Addressing the second issue led us to choose super-insulation (to minimize the energy required to heat the place) and sustainable energy sources such as solar thermal and photovoltaics.
Here I want to say just a few words about the other issue, minimizing the carbon emissions resulting from the building process itself.
First of all, this is to my mind a much harder problem to solve than that of reducing the carbon impact of ongoing energy use. Ongoing energy needs can be straightforwardly addressed by judicious design (to decrease consumption by eliminating waste) and switching to zero-emission sources of energy such as wind or solar. To solve the problem of reducing the impact of the building process itself, we need to consider the carbon load introduced by making, transporting, and assembling each and every component of the building. This calculation quickly becomes extremely complex, requiring detailed knowledge of materials, manufacturing processes, and modes of transport.

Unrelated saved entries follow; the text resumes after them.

(* ===== verification/WalStream.v ===== *)
(** * The byte stream of the write-ahead log

    A file of the log is a stream of framed records.  [encode] appends a frame
    (to the file or to the buffer), [decode] takes one off, and a stream that
    was cut somewhere inside ends with [UnexpectedEOF]. *)

From S2P Require Import Prelude RaftPB Proto RaftCodec Storage StorePB WalPB OrderedMap FileSys Wal.

(** What a record carries: its type and its data. *)
Notation item := (Z * option (list Z))%type.
Implicit Types (it : item) (items : list item) (crc : Z).

Definition frame crc it : WalRecord := mkWalRecord it.1 (crc_Update crc (default [] it.2)) it.2 None.

Definition frame_bytes crc it : list Z :=
  PutUint64_le (u64 (WalRecord_Size (frame crc it))) ++ WalRecord_MarshalTo (frame crc it).

Fixpoint stream crc items : list Z :=
  match items with
  | [] => []
  | it :: items' => frame_bytes crc it ++ stream (recCrc (frame crc it)) items'
  end.

Definition end_crc crc items : Z := foldl (fun c it => recCrc (frame c it)) crc items.

Arguments Entry_MarshalTo : simpl never.
Arguments HardState_MarshalTo : simpl never.
Arguments WalSnapshot_MarshalTo : simpl never.
Arguments WalRecord_MarshalTo : simpl never.
Arguments end_crc : simpl never.

(** The reader accepts the size. *)
Definition item_fits it : Prop := is_i64 it.1 /\ zlen (default [] it.2) + 64 <= maxWALEntrySizeLimit.

Lemma stream_app crc i1 i2 : stream crc (i1 ++ i2) = stream crc i1 ++ stream (end_crc crc i1) i2.
Proof.
  revert crc. induction i1 as [|it i1 IH]; intros crc; [done|].
  cbn [app stream end_crc foldl]. rewrite IH, <- app_assoc. done.
Qed.

Lemma end_crc_app crc i1 i2 : end_crc crc (i1 ++ i2) = end_crc (end_crc crc i1) i2.
Proof. unfold end_crc. apply foldl_app. Qed.

Lemma end_crc_range crc items : is_u32 crc -> is_u32 (end_crc crc items).
Proof.
  unfold end_crc. revert crc. induction items as [|it items IH]; intros crc Hc; [done|].
  apply IH, crc_Update_range.
Qed.

Lemma sovRaft_bound v : 0 < sovRaft v <= 10.
Proof. split; [pose proof (sovRaft_pos v); lia|apply sovRaft_loop_le]. Qed.

Lemma frame_wf crc it : is_i64 it.1 -> WalRecord_wf (frame crc it).
Proof. intros. split_and!; [done|apply crc_Update_range|done]. Qed.

Lemma frame_Size crc it :
  0 < WalRecord_Size (frame crc it) <= zlen (default [] it.2) + 33.
Proof.
  unfold WalRecord_Size, frame. cbn [recType recCrc recData recXXX_unrecognized size_unrecognized].
  generalize (sovRaft_bound (u64 it.1)), (sovRaft_bound (crc_Update crc (default [] it.2))).
  destruct it.2 as [b|]; cbn [default from_option id size_bytes length]; [pose proof (sovRaft_bound (zlen b))|]; lia.
Qed.

Lemma frame_len crc it : is_i64 it.1 -> zlen (WalRecord_MarshalTo (frame crc it)) = WalRecord_Size (frame crc it).
Proof. intros. by apply WalRecord_len, frame_wf. Qed.

Lemma frame_bytes_len crc it : is_i64 it.1 -> zlen (frame_bytes crc it) = 8 + WalRecord_Size (frame crc it).
Proof.
  intros. unfold frame_bytes. rewrite length_app, Nat2Z.inj_add, frame_len, PutUint64_le_length by done. lia.
Qed.

(** ** Writing *)

(** The calls of a buffered write: a list of writes to one file. *)
Definition write_all (f : list Z) (ws : list (list Z)) (d : disk) : disk :=
  foldl (fun d b => sys (fwrite f b) d) d ws.

Lemma write_all_app f ws1 ws2 d : write_all f (ws1 ++ ws2) d = write_all f ws2 (write_all f ws1 d).
Proof. apply foldl_app. Qed.

(** [encode] hands the frame of the record to the buffered writer. *)
Lemma encode_spec e t c0 data d :
  is_i64 t -> is_u32 (en_crc e) -> zlen (default [] data) < max_data ->
  exists ws buf,
    encode e (mkWalRecord t c0 data None) d =
      Ok (mkEncoder (en_f e) buf (end_crc (en_crc e) [(t, data)]), write_all (en_f e) ws d) /\
    concat ws ++ buf = en_buf e ++ stream (en_crc e) [(t, data)].
Proof.
  intros Ht Hc Hd. pose proof (frame_Size (en_crc e) (t, data)) as Hs. cbn in Hs.
  pose proof (frame_len (en_crc e) (t, data) Ht) as Hl.
  unfold encode. cbn [recData upd].
  change (_ <| recCrc := _ |>) with (frame (en_crc e) (t, data)).
  set (r := frame (en_crc e) (t, data)) in *.
  assert ((if WalRecord_Size r >? 1024 * 1024 then WalRecord_Marshal r
    else marshal (1024 * 1024) (WalRecord_MarshalTo r)) = Ok (WalRecord_MarshalTo r)) as ->.
  { unfold WalRecord_Marshal. zif; [by apply marshal_Ok|]. unfold marshal. by zif; [|lia]. }
  gosimpl. unfold bw_Write. cbn [en_buf en_f en_crc upd].
  destruct (bufio_Write 3 (en_buf e) _) as [ws1 b1] eqn:E1. cbn [en_buf en_f en_crc upd].
  destruct (bufio_Write 3 b1 _) as [ws2 b2] eqn:E2.
  apply bufio_Write_bytes in E1. apply bufio_Write_bytes in E2.
  exists (ws1 ++ ws2), b2. split.
  - rewrite write_all_app. done.
  - rewrite concat_app, <- app_assoc, E2, app_assoc, E1, <- app_assoc. cbn [stream]. rewrite app_nil_r.
    unfold frame_bytes. fold r. by rewrite Hl.
Qed.

Lemma flush_spec e d :
  exists ws, flush e d = (e <| en_buf := [] |>, write_all (en_f e) ws d) /\ concat ws = en_buf e.
Proof.
  destruct e as [f [|c b] crc]; unfold flush; cbn.
  - by exists [].
  - exists [c :: b]. split; [done|]. cbn. by rewrite app_nil_r.
Qed.

(** ** Reading *)

Lemma readInt64_encode n rest : 0 <= n < 9223372036854775808 ->
  readInt64 (PutUint64_le (u64 n) ++ rest) = inl (n, rest).
Proof.
  intros Hn. unfold readInt64. rewrite length_app, PutUint64_le_length.
  rewrite (proj2 (Nat.eqb_neq _ _)), (proj2 (Nat.ltb_ge _ _)) by lia.
  rewrite take_app_length', drop_app_length' by by rewrite PutUint64_le_length.
  rewrite Uint64_PutUint64_le by apply u64_range. rewrite i64_u64; [done|lia].
Qed.

(** A whole frame is read back, and the sums move on together. *)
Lemma decode_frame crc it rest dcrc :
  item_fits it -> dcrc = crc \/ it.1 = crcType ->
  decode (mkDecoder (frame_bytes crc it ++ rest) dcrc) =
    Ok (inl (frame crc it, mkDecoder rest (if it.1 =? crcType then dcrc else recCrc (frame crc it)))).
Proof.
  intros [Ht Hf] Hc. pose proof (frame_Size crc it). pose proof (frame_len crc it Ht) as Hl.
  assert (maxWALEntrySizeLimit = 10485760) as Hlim by done.
  unfold decode. cbn [dc_in]. unfold frame_bytes. rewrite <- app_assoc.
  rewrite readInt64_encode by lia. zif; [lia|]. zif; [lia|].
  rewrite length_app. zif; [lia|]. rewrite <- Hl, Nat2Z.id, take_app_length, drop_app_length.
  rewrite WalRecord_decodes; [|by apply frame_wf|lia].
  cbn [recType frame]. destruct (Z.eqb_spec it.1 crcType) as [E|E]; [done|].
  destruct Hc as [->|?]; [|done]. cbn [dc_crc upd recData recCrc]. unfold Validate. cbn [recCrc].
  by rewrite Z.eqb_refl.
Qed.

(** A frame that was cut: nothing, or too little. *)
Lemma decode_torn crc it t dcrc :
  item_fits it -> t `prefix_of` frame_bytes crc it -> t <> frame_bytes crc it ->
  decode (mkDecoder t dcrc) = Ok (inr (if (length t =? 0)%nat then EOF else UnexpectedEOF)).
Proof.
  intros [Ht Hf] [u Hu] Hne. pose proof (frame_Size crc it). pose proof (frame_len crc it Ht) as Hl.
  assert (maxWALEntrySizeLimit = 10485760) as Hlim by done.
  pose proof (frame_bytes_len crc it Ht) as Hb. unfold decode, readInt64. cbn [dc_in].
  destruct (Nat.eqb_spec (length t) 0) as [E|E]; [done|].
  destruct (Nat.ltb_spec (length t) 8) as [E8|E8]; [done|].
  assert (length t < length (frame_bytes crc it))%nat as Hlt.
  { rewrite Hu, length_app. destruct u; simpl; [|lia]. destruct Hne. by rewrite Hu, app_nil_r. }
  assert (take 8 t = PutUint64_le (u64 (WalRecord_Size (frame crc it)))) as ->.
  { apply (f_equal (take 8)) in Hu. rewrite take_app_le in Hu by lia. rewrite <- Hu.
    unfold frame_bytes. by rewrite take_app_length' by by rewrite PutUint64_le_length. }
  rewrite Uint64_PutUint64_le, i64_u64 by (apply u64_range || lia).
  zif; [lia|]. zif; [lia|]. rewrite length_drop. zif; [done|lia].
Qed.

Lemma decode_end dcrc : decode (mkDecoder [] dcrc) = Ok (inr EOF).
Proof. done. Qed.

(** ** Cut streams *)

(** A prefix of a stream is a stream of the first items and a part of the next
    frame. *)
Lemma prefix_stream crc items p :
  p `prefix_of` stream crc items ->
  exists k t, (k <= length items)%nat /\ p = stream crc (take k items) ++ t /\
    match items !! k with
    | None => t = []
    | Some it => t `prefix_of` frame_bytes (end_crc crc (take k items)) it /\
        t <> frame_bytes (end_crc crc (take k items)) it
    end.
Proof.
  revert crc p. induction items as [|it items IH]; intros crc p Hp.
  { apply prefix_nil_inv in Hp as ->. by exists 0%nat, []. }
  cbn [stream] in Hp. destruct (decide (frame_bytes crc it `prefix_of` p)) as [[p' ->]|Hn].
  - apply prefix_app_inv in Hp. destruct (IH _ _ Hp) as (k & t & Hk & -> & Hi).
    exists (S k), t. split_and!; [simpl; lia|by rewrite firstn_cons; cbn [stream]; rewrite app_assoc|done].
  - exists 0%nat, p. split_and!; [simpl; lia|done|]. cbn [lookup list_lookup take end_crc foldl]. split.
    + destruct (prefix_weak_total p (frame_bytes crc it) _ Hp) as [?|?]; [by apply prefix_app_r|done|done].
    + intros ->. done.
Qed.

Lemma stream_length_mono crc items k j : (k <= j)%nat ->
  (length (stream crc (take k items)) <= length (stream crc (take j items)))%nat.
Proof.
  intros Hk. replace j with (k + (j - k))%nat by lia. rewrite <- (take_take_drop items k (j - k)).
  rewrite stream_app, length_app. lia.
Qed.

(** A prefix that is long enough has all of the first items. *)
Lemma prefix_stream_durable crc items p m :
  Forall item_fits items -> (m <= length items)%nat ->
  p `prefix_of` stream crc items -> (length (stream crc (take m items)) <= length p)%nat ->
  exists k t, (m <= k <= length items)%nat /\ p = stream crc (take k items) ++ t /\
    match items !! k with
    | None => t = []
    | Some it => t `prefix_of` frame_bytes (end_crc crc (take k items)) it /\
        t <> frame_bytes (end_crc crc (take k items)) it
    end.
Proof.
  intros Hf Hm Hp Hlen. destruct (prefix_stream crc items p Hp) as (k & t & Hk & -> & Hi).
  exists k, t. split_and!; try done. destruct (decide (m <= k)%nat) as [|Hlt]; [done|].
  destruct (lookup_lt_is_Some_2 items k) as [it Hit]; [lia|]. rewrite Hit in Hi. destruct Hi as [[u Hu] Hne].
  assert (length (stream crc (take (S k) items)) <= length (stream crc (take m items)))%nat
    by (apply stream_length_mono; lia).
  rewrite (take_S_r _ _ _ Hit), stream_app, !length_app in *. cbn [stream] in *. rewrite app_nil_r in *.
  apply (f_equal length) in Hu as Hul. rewrite length_app in Hul.
  destruct u as [|c u]; [|rewrite length_cons in Hul; lia]. destruct Hne. by rewrite Hu, app_nil_r.
Qed.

To take a simple example: the chemical process by which cement powder is turned into hardened concrete (just add water and stir!) releases CO2 - lots and lots of it, it turns out. So we have tried to use more wood and less concrete, even though concrete has many desirable properties as a building material (easy to shape, high thermal mass). But if the wood is harvested in Indonesia (as much wood is) and transported to us by boat, train, and truck, we have incurred the carbon load of all that transport. So we have tried to minimize transport by local sourcing of wood, to the extent feasible. And on and on.
The underlying concept here is generally called embodied energy: each structure embodies all of the energy (and associated carbon emissions) used to make its constituent parts, transport them to the site, and assemble them into the finished building. On the BrightBuilt team, we usually call it the carbon debt we have incurred by building a structure where there wasn't one, or the kilowatt hole we have to dig out of by generating zero-emission electricity that displaces high-carbon fossil fuel use.
It turns out that there is no central database containing data on the embodied energy of common building materials. Worse, there is no single, widely accepted method for calculating embodied energy.
We have consulted experts around the globe, from MIT to Australia, in an attempt to calculate the embodied energy of BrightBuilt Barn. While we believe that we have made a serious and intellectually honest attempt, we do not claim to have precise and unassailable results.
Brian, of Opus One Studio, has become our resident expert on the subject. In a future post, he will give some of his findings and methods.
For now, we will only say that the carbon debt incurred by even a small building such as BrightBuilt barn is surprisingly high, and will require years of excess clean energy production to pay back. We are helped here by 1) our commitment to durable materials, which greatly lengthen the usable life of the building, and so give us a longer time frame over which to amortize the carbon debt; and 2) our decision to maximize the excess energy we produce, by using superinsulation to reduce energy demand while covering the roof with solar energy systems despite the reduced need for ongoing energy.
Brian's Energy Meter will track the energy surplus, both minute-to-minute and cumulative, and we will put the results on the web at the BBB site, so anyone can track the progress we make in climbing out of our "kilowatt hole."